▸ What to do
Using the listing below, copy every line that mentions "with".

▸ Data for analysis
(** The seed file is not there. *)
Definition no_seed_world : World nat Table :=
  {| open_read := fun _ =>
       Raises (Exc FileNotFoundError (lit "No such file or directory"));
     executescript := executescript good_world;
     count_artist := count_artist good_world;
     connect := connect good_world;
     getenv := getenv good_world;
     chain_llm := chain_llm good_world;
     read_sql_query := read_sql_query good_world |}.

Definition start : sys nat Table := {| ext := O; log := [] |}.

(** As [chinook_cursor], except that a [PRAGMA] on any other table answers
    with no row instead of failing. *)
Definition chinook_cursor_lenient : Cursor :=
  {| fetch_names := fetch_names chinook_cursor;
     fetch_columns := fun sql =>
       if eqb sql (pragma_sql (lit "Artist"))
       then fetch_columns chinook_cursor sql
       else if eqb sql (pragma_sql (lit "Album"))
       then fetch_columns chinook_cursor sql
       else Returns [] |}.

(** A database with no table of its own. *)
Definition empty_cursor : Cursor :=
  {| fetch_names := fun _ => Returns [lit "sqlite_sequence"];
     fetch_columns := fun _ => Returns [] |}.

(** The model answers with white space only. *)
Definition blank_world : World nat Table :=
  {| open_read := open_read good_world;
     executescript := executescript good_world;
     count_artist := count_artist good_world;
     connect := connect good_world;
     getenv := getenv good_world;
     chain_llm := fun _ n => (Returns (lit "  " ++ newline), S n);
     read_sql_query := fun _ n =>
       (Raises (Exc OtherException (lit "Execution failed on sql")), S n) |}.

(** The key is in the environment, but empty; the table Artist is not
    there. *)
Definition empty_key_world : World nat Table :=
  {| open_read := open_read good_world;
     executescript := executescript good_world;
     count_artist := fun _ => Raises (lit "no such table: Artist");
     connect := connect good_world;
     getenv := fun _ => Some [];
     chain_llm := chain_llm good_world;
     read_sql_query := read_sql_query good_world |}.

(** A schema text and a question to run single calls with. *)
Definition schema1 : str := display_schema tt chinook_cursor.
Definition question1 : str := lit "List all customers in Canada.".

(** The seed script does not load. *)
Definition bad_load_world : World nat Table :=
  {| open_read := open_read good_world;
     executescript := fun _ _ => Raises (lit "table Artist already exists");
     count_artist := count_artist good_world;
     connect := connect good_world;
     getenv := getenv good_world;
     chain_llm := chain_llm good_world;
     read_sql_query := read_sql_query good_world |}.

(** The database cannot be opened again after the load. *)
Definition no_connection_world : World nat Table :=
  {| open_read := open_read good_world;
     executescript := executescript good_world;
     count_artist := count_artist good_world;
     connect := fun _ => Raises (lit "unable to open database file");
     getenv := getenv good_world;
     chain_llm := chain_llm good_world;
     read_sql_query := read_sql_query good_world |}.

(** After ANALYZE the database lists sqlite_stat1 beside its one table. *)
Definition analyzed_cursor : Cursor :=
  {| fetch_names := fun _ => Returns [lit "Artist"; lit "sqlite_stat1"];
     fetch_columns := fun sql =>
       if eqb sql (pragma_sql (lit "Artist"))
       then Returns [column 0 (lit "ArtistId") (lit "INTEGER")]
       else Returns [column 0 (lit "tbl") [];
                     column 1 (lit "idx") [];
                     column 2 (lit "stat") []] |}.

(** Three tables whose names are x, 'x' (the quotes are part of the name)
    and y followed by a space, with two, one and three columns. *)
Definition quoted_catalog : catalog :=
  [ (lit "x", [column 0 (lit "a") (lit "INT"); column 1 (lit "b") (lit "INT")]);
    (lit "'x'", [column 0 (lit "only_col") (lit "INT")]);
    (lit "y ", [column 0 (lit "p") (lit "INT"); column 1 (lit "q") (lit "INT");
                column 2 (lit "r") (lit "INT")]) ].

(** What SQLite answers on that database.  In [PRAGMA table_info('x')] the
    quotes make a string literal that names the table x, and in
    [PRAGMA table_info(y )] the space is skipped and no table y exists, for
    which the pragma answers no row. *)
Definition quoted_cursor : Cursor :=
  {| fetch_names := fun _ => Returns (map fst quoted_catalog);
     fetch_columns := fun sql =>
       if eqb sql (pragma_sql (lit "x"))
       then Returns [column 0 (lit "a") (lit "INT"); column 1 (lit "b") (lit "INT")]
       else if eqb sql (pragma_sql (lit "'x'"))
       then Returns [column 0 (lit "a") (lit "INT"); column 1 (lit "b") (lit "INT")]
       else Returns [] |}.

End Scenario.

(* ===================================================================== *)
(** * Facts about Python strings *)
(* ===================================================================== *)

Module PyStrFacts.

▸ Solution for this exercise
    with no row instead of failing. *)
(** A database with no table of its own. *)
(** The model answers with white space only. *)
(** A schema text and a question to run single calls with. *)
    and y followed by a space, with two, one and three columns. *)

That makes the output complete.